Dataset
+-------+

(* ===== verification/TimeQueue.v ===== *)
(** * The due-time queue

    Models [src/go-server/internal/platform/timequeue]: named one-shot and
    recurring tasks in a binary heap, cancellation by name, prefix or handle,
    the collection of due tasks, and the calendar that gives a recurring task
    its next moment.  A moment is the number of nanoseconds since the Unix
    epoch; a location is a fixed offset from UTC in nanoseconds, as the default
    one is.  Names are valid UTF-8, as rune lists.  The mutex makes every method
    atomic; the moment read from the clock is an argument of the methods that
    read it.  A callback is an opaque value, and running it is the pair of the
    callback and the moment it is given. *)

From S2P Require Import Prelude GoStrings GoHeap.

(** ** Package time, on moments *)

Definition second_ns : Z := 1000000000.
Definition minute_ns : Z := 60 * second_ns.
Definition hour_ns : Z := 60 * minute_ns.
Definition day_ns : Z := 24 * hour_ns.

(** The zero [time.Time], the first of January of the year one. *)
Definition zero_time : Z := -62135596800 * second_ns.
Definition IsZero (t : Z) : bool := t =? zero_time.

(** [t.Truncate (d)] rounds down to a multiple of [d] since the zero time. *)
Definition Truncate (t d : Z) : Z := t - (t - zero_time) mod d.

(** [t.Sub (u)] saturates at the ends of the duration type. *)
Definition Sub (t u : Z) : Z := Z.max (- two63) (Z.min (t - u) max_int64).

(** Days since the epoch and the weekday (0 is Sunday) of a local moment. *)
Definition local_day (offset t : Z) : Z := (t + offset) / day_ns.
Definition local_weekday (offset t : Z) : Z := (local_day offset t + 4) mod 7.
(** [time.Date] of a given day, hour and minute in a location. *)
Definition date_at (offset day hour minute : Z) : Z :=
  day * day_ns + hour * hour_ns + minute * minute_ns - offset.

Inductive tq_error := ErrNameRequired | ErrCallbackRequired | ErrInvalidMoment.

Inductive taskKind := kindOneShot | kindMinute | kindDaily | kindWeekly.
#[export] Instance taskKind_eq_dec : EqDecision taskKind.
Proof. solve_decision. Defined.

Definition is_one_shot (k : taskKind) : bool := bool_decide (k = kindOneShot).

Section timequeue.
Context {Callback : Type}.

Record task := mkTask {
  id : Z; name : runes; due : Z; kind : taskKind; callback : Callback;
  hour : Z; minute : Z; weekday : Z
}.

Record Service := mkService {
  location : Z;
  staleThreshold : Z;
  nextID : Z;
  items : list task;
  byName : gmap runes Z;
  canceled : gset Z;
  lastNow : Z;
  wake : bool
}.

Record Handle := mkHandle { handle_name : runes; handle_id : Z }.
Record Snapshot := mkSnapshot { Pending : Z; Named : Z; Canceled : Z }.

Definition set_items (q : Service) l : Service :=
  mkService (location q) (staleThreshold q) (nextID q) l (byName q) (canceled q) (lastNow q) (wake q).
Definition set_byName (q : Service) m : Service :=
  mkService (location q) (staleThreshold q) (nextID q) (items q) m (canceled q) (lastNow q) (wake q).
Definition set_canceled (q : Service) c : Service :=
  mkService (location q) (staleThreshold q) (nextID q) (items q) (byName q) c (lastNow q) (wake q).
Definition set_nextID (q : Service) n : Service :=
  mkService (location q) (staleThreshold q) n (items q) (byName q) (canceled q) (lastNow q) (wake q).
Definition set_lastNow (q : Service) t : Service :=
  mkService (location q) (staleThreshold q) (nextID q) (items q) (byName q) (canceled q) t (wake q).
Definition signalLocked (q : Service) : Service :=
  mkService (location q) (staleThreshold q) (nextID q) (items q) (byName q) (canceled q) (lastNow q)
    true.

(** [New]; no location is UTC+8. *)
Definition New (loc : option Z) (threshold : Z) : Service :=
  mkService (default (8 * hour_ns) loc) (if threshold <=? 0 then 64 else threshold) 0 [] ∅ ∅
    zero_time false.

(** ** The order of tasks *)

Definition Less (a b : task) : bool :=
  (due a <? due b) || ((due a =? due b) && (id a <? id b)).

(** ** The calendar *)

Definition nextDaily (q : Service) (now h m : Z) : Z :=
  let dueLocal := date_at (location q) (local_day (location q) now) h m in
  if negb (now <? dueLocal) then dueLocal + day_ns else dueLocal.

(** [%] is the remainder of Go, with the sign of the dividend. *)
Definition nextWeekly (q : Service) (now wd h m : Z) : Z :=
  let day := local_day (location q) now in
  let days := Z.rem (wd - local_weekday (location q) now + 7) 7 in
  let dueLocal := date_at (location q) (day + days) h m in
  if negb (now <? dueLocal) then date_at (location q) (day + days + 7) h m else dueLocal.

Definition nextMinute (now : Z) : Z := Truncate now minute_ns + minute_ns.

(** The moment a recurring task is given after [now]. *)
Definition next_due (q : Service) (now : Z) (t : task) : Z :=
  match kind t with
  | kindOneShot => due t
  | kindMinute => nextMinute now
  | kindDaily => nextDaily q now (hour t) (minute t)
  | kindWeekly => nextWeekly q now (weekday t) (hour t) (minute t)
  end.

Definition with_due (t : task) (d : Z) : task :=
  mkTask (id t) (name t) d (kind t) (callback t) (hour t) (minute t) (weekday t).
Definition with_id (t : task) (i : Z) : task :=
  mkTask i (name t) (due t) (kind t) (callback t) (hour t) (minute t) (weekday t).

(** ** Stale tasks *)

(** [byName[name] = id]; a missing name reads as zero. *)
Definition is_current (q : Service) (t : task) : bool := default 0 (byName q !! name t) =? id t.

Definition isCanceledLocked (q : Service) (t : task) : bool * Service :=
  if bool_decide (id t ∈ canceled q) then (true, set_canceled q (canceled q ∖ {[id t]}))
  else (false, q).

Fixpoint compact_loop (byName : gmap runes Z) (l : list task) (canceled : gset Z)
    : list task * gset Z :=
  match l with
  | [] => ([], canceled)
  | t :: l =>
      if bool_decide (id t ∈ canceled) then compact_loop byName l (canceled ∖ {[id t]})
      else if negb (default 0 (byName !! name t) =? id t) then compact_loop byName l canceled
      else let '(filtered, canceled) := compact_loop byName l canceled in (t :: filtered, canceled)
  end.

Definition compactLocked (q : Service) : Service :=
  if Z.of_nat (size (canceled q)) <? staleThreshold q then q
  else let '(filtered, c) := compact_loop (byName q) (items q) (canceled q) in
       set_canceled (set_items q (heap_init Less filtered)) c.

(** ** Scheduling *)

(** The counter is a [uint64]; every caller passes [replace]. *)
Definition addTask (q : Service) (t : task) (replace : bool) : Service * Handle :=
  let q := set_nextID q (u64 (nextID q + 1)) in
  let t := with_id t (nextID q) in
  let q :=
    if replace then
      let q := match byName q !! name t with
               | Some old => set_canceled q ({[old]} ∪ canceled q)
               | None => q
               end in
      set_byName q (<[name t := id t]> (byName q))
    else q in
  let q := set_items q (heap_push Less (items q) t) in
  (signalLocked (compactLocked q), mkHandle (name t) (id t)).

Definition validate (nm : runes) (cb : option Callback) : outcome tq_error Callback :=
  if bool_decide (TrimSpace nm = []) then Fail ErrNameRequired
  else match cb with None => Fail ErrCallbackRequired | Some cb => Ret cb end.

Definition invalid_moment (h m : Z) : bool := (h <? 0) || (23 <? h) || (m <? 0) || (59 <? m).

Definition ScheduleAt (q : Service) (nm : runes) (d : Z) (cb : option Callback)
    : Service * outcome tq_error Handle :=
  match validate nm cb with
  | Ret cb => let '(q, h) := addTask q (mkTask 0 (TrimSpace nm) d kindOneShot cb 0 0 0) true in
              (q, Ret h)
  | Fail e => (q, Fail e)
  | Panic => (q, Panic)
  end.

Definition ScheduleAfter (q : Service) (clock : Z) (nm : runes) (delay : Z) (cb : option Callback)
    : Service * outcome tq_error Handle := ScheduleAt q nm (clock + delay) cb.

Definition RegisterMinute (q : Service) (clock : Z) (nm : runes) (cb : option Callback)
    : Service * outcome tq_error Handle :=
  match validate nm cb with
  | Ret cb =>
      let '(q, h) := addTask q (mkTask 0 (TrimSpace nm) (nextMinute clock) kindMinute cb 0 0 0) true
      in (q, Ret h)
  | Fail e => (q, Fail e)
  | Panic => (q, Panic)
  end.

Definition RegisterDaily (q : Service) (clock : Z) (nm : runes) (h m : Z) (cb : option Callback)
    : Service * outcome tq_error Handle :=
  match validate nm cb with
  | Ret cb =>
      if invalid_moment h m then (q, Fail ErrInvalidMoment)
      else
        let '(q, hd) :=
          addTask q (mkTask 0 (TrimSpace nm) (nextDaily q clock h m) kindDaily cb h m 0) true in
        (q, Ret hd)
  | Fail e => (q, Fail e)
  | Panic => (q, Panic)
  end.

Definition RegisterWeekly (q : Service) (clock : Z) (nm : runes) (wd h m : Z)
    (cb : option Callback) : Service * outcome tq_error Handle :=
  match validate nm cb with
  | Ret cb =>
      if invalid_moment h m then (q, Fail ErrInvalidMoment)
      else
        let '(q, hd) :=
          addTask q (mkTask 0 (TrimSpace nm) (nextWeekly q clock wd h m) kindWeekly cb h m wd) true
        in (q, Ret hd)
  | Fail e => (q, Fail e)
  | Panic => (q, Panic)
  end.

(** ** Cancelling *)

Definition cancel_id (q : Service) (nm : runes) (i : Z) : Service :=
  set_canceled (set_byName q (delete nm (byName q))) ({[i]} ∪ canceled q).

Definition Cancel (q : Service) (nm : runes) : Service * bool :=
  let nm := TrimSpace nm in
  if bool_decide (nm = []) then (q, false)
  else match byName q !! nm with
       | None => (q, false)
       | Some i => (signalLocked (cancel_id q nm i), true)
       end.

Definition cancelHandle (q : Service) (nm : runes) (i : Z) : Service * bool :=
  if negb (default 0 (byName q !! nm) =? i) then (q, false)
  else (signalLocked (cancel_id q nm i), true).

Definition HandleCancel (q : Service) (h : Handle) : Service * bool :=
  if handle_id h =? 0 then (q, false) else cancelHandle q (handle_name h) (handle_id h).

(** The loop deletes each matching name once; their order does not matter. *)
Definition CancelPrefix (q : Service) (prefix : runes) : Service * Z :=
  let prefix := TrimSpace prefix in
  if bool_decide (prefix = []) then (q, 0)
  else
    let hit := filter (λ '(nm, _), prefix `prefix_of` nm) (byName q) in
    let q' := set_canceled (set_byName q (byName q ∖ hit))
                (list_to_set (map_to_list hit).*2 ∪ canceled q) in
    let count := Z.of_nat (size hit) in
    (if 0 <? count then signalLocked q' else q', count).

(** ** Running *)

Definition rescheduleRecurringLocked (q : Service) (t : task) (now : Z) : Service :=
  let q := set_nextID q (u64 (nextID q + 1)) in
  let t := with_due (with_id t (nextID q)) (next_due q now t) in
  let q := set_byName q (<[name t := id t]> (byName q)) in
  set_items q (heap_push Less (items q) t).

(** The loop of [takeDue]; [None] is lack of fuel. *)
Fixpoint take_loop (fuel : nat) (q : Service) (now : Z) (callbacks : list task)
    : option (Service * list task) :=
  match fuel with
  | O => None
  | S fuel =>
      match items q with
      | [] => Some (q, callbacks)
      | next :: _ =>
          if now <? due next then Some (q, callbacks)
          else
            '(_, l) ← heap_pop Less (items q);
            let q := set_items q l in
            let '(stale, q) := isCanceledLocked q next in
            if stale then take_loop fuel q now callbacks
            else if negb (is_current q next)
            then take_loop fuel (set_canceled q ({[id next]} ∪ canceled q)) now callbacks
            else
              let callbacks := callbacks ++ [next] in
              if is_one_shot (kind next)
              then take_loop fuel (set_byName q (delete (name next) (byName q))) now callbacks
              else take_loop fuel (rescheduleRecurringLocked q next now) now callbacks
      end
  end.

Definition reanchorLocked (q : Service) (now : Z) : Service :=
  set_items q (heap_init Less
    ((λ t, if negb (is_current q t) || is_one_shot (kind t) then t
           else with_due t (next_due q now t)) <$> items q)).

Definition takeDue (q : Service) (now : Z) : option (Service * list task) :=
  if negb (IsZero (lastNow q)) && (now <? lastNow q)
  then Some (signalLocked (set_lastNow (reanchorLocked q now) now), [])
  else
    '(q, callbacks) ← take_loop (S (length (items q))) (set_lastNow q now) now [];
    Some (signalLocked (compactLocked q), callbacks).

(** The callbacks in the order they are invoked, with their moments. *)
Definition RunDue (q : Service) (now : Z) : option (Service * list (Callback * Z)) :=
  match takeDue q now with
  | Some (q, callbacks) => Some (q, (λ t, (callback t, due t)) <$> callbacks)
  | None => None
  end.

Fixpoint delay_loop (fuel : nat) (q : Service) (now : Z) : Service * Z :=
  match fuel with
  | O => (q, hour_ns)
  | S fuel =>
      match items q with
      | [] => (q, hour_ns)
      | t :: _ =>
          let '(stale, q) := isCanceledLocked q t in
          if stale || negb (is_current q t)
          then delay_loop fuel (set_items q (default [] (snd <$> heap_pop Less (items q)))) now
          else (q, Sub (due t) now)
      end
  end.
(** Every round of the loop pops a task. *)
Definition nextDelay (q : Service) (now : Z) : Service * Z :=
  delay_loop (S (length (items q))) q now.

Definition TakeSnapshot (q : Service) : Snapshot :=
  mkSnapshot (zlen (items q)) (Z.of_nat (size (byName q))) (Z.of_nat (size (canceled q))).

End timequeue.
Arguments task : clear implicits.
Arguments Service : clear implicits.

+-------+

What is required
Nothing beyond the line containing "(** The zero" is to be output; the lines above, from the first one onward to that line, are to be transcribed exactly.

Result of the exercise
(* ===== verification/TimeQueue.v ===== *)
(** * The due-time queue

    Models [src/go-server/internal/platform/timequeue]: named one-shot and
    recurring tasks in a binary heap, cancellation by name, prefix or handle,
    the collection of due tasks, and the calendar that gives a recurring task
    its next moment.  A moment is the number of nanoseconds since the Unix
    epoch; a location is a fixed offset from UTC in nanoseconds, as the default
    one is.  Names are valid UTF-8, as rune lists.  The mutex makes every method
    atomic; the moment read from the clock is an argument of the methods that
    read it.  A callback is an opaque value, and running it is the pair of the
    callback and the moment it is given. *)

From S2P Require Import Prelude GoStrings GoHeap.

(** ** Package time, on moments *)

Definition second_ns : Z := 1000000000.
Definition minute_ns : Z := 60 * second_ns.
Definition hour_ns : Z := 60 * minute_ns.
Definition day_ns : Z := 24 * hour_ns.

(** The zero [time.Time], the first of January of the year one. *)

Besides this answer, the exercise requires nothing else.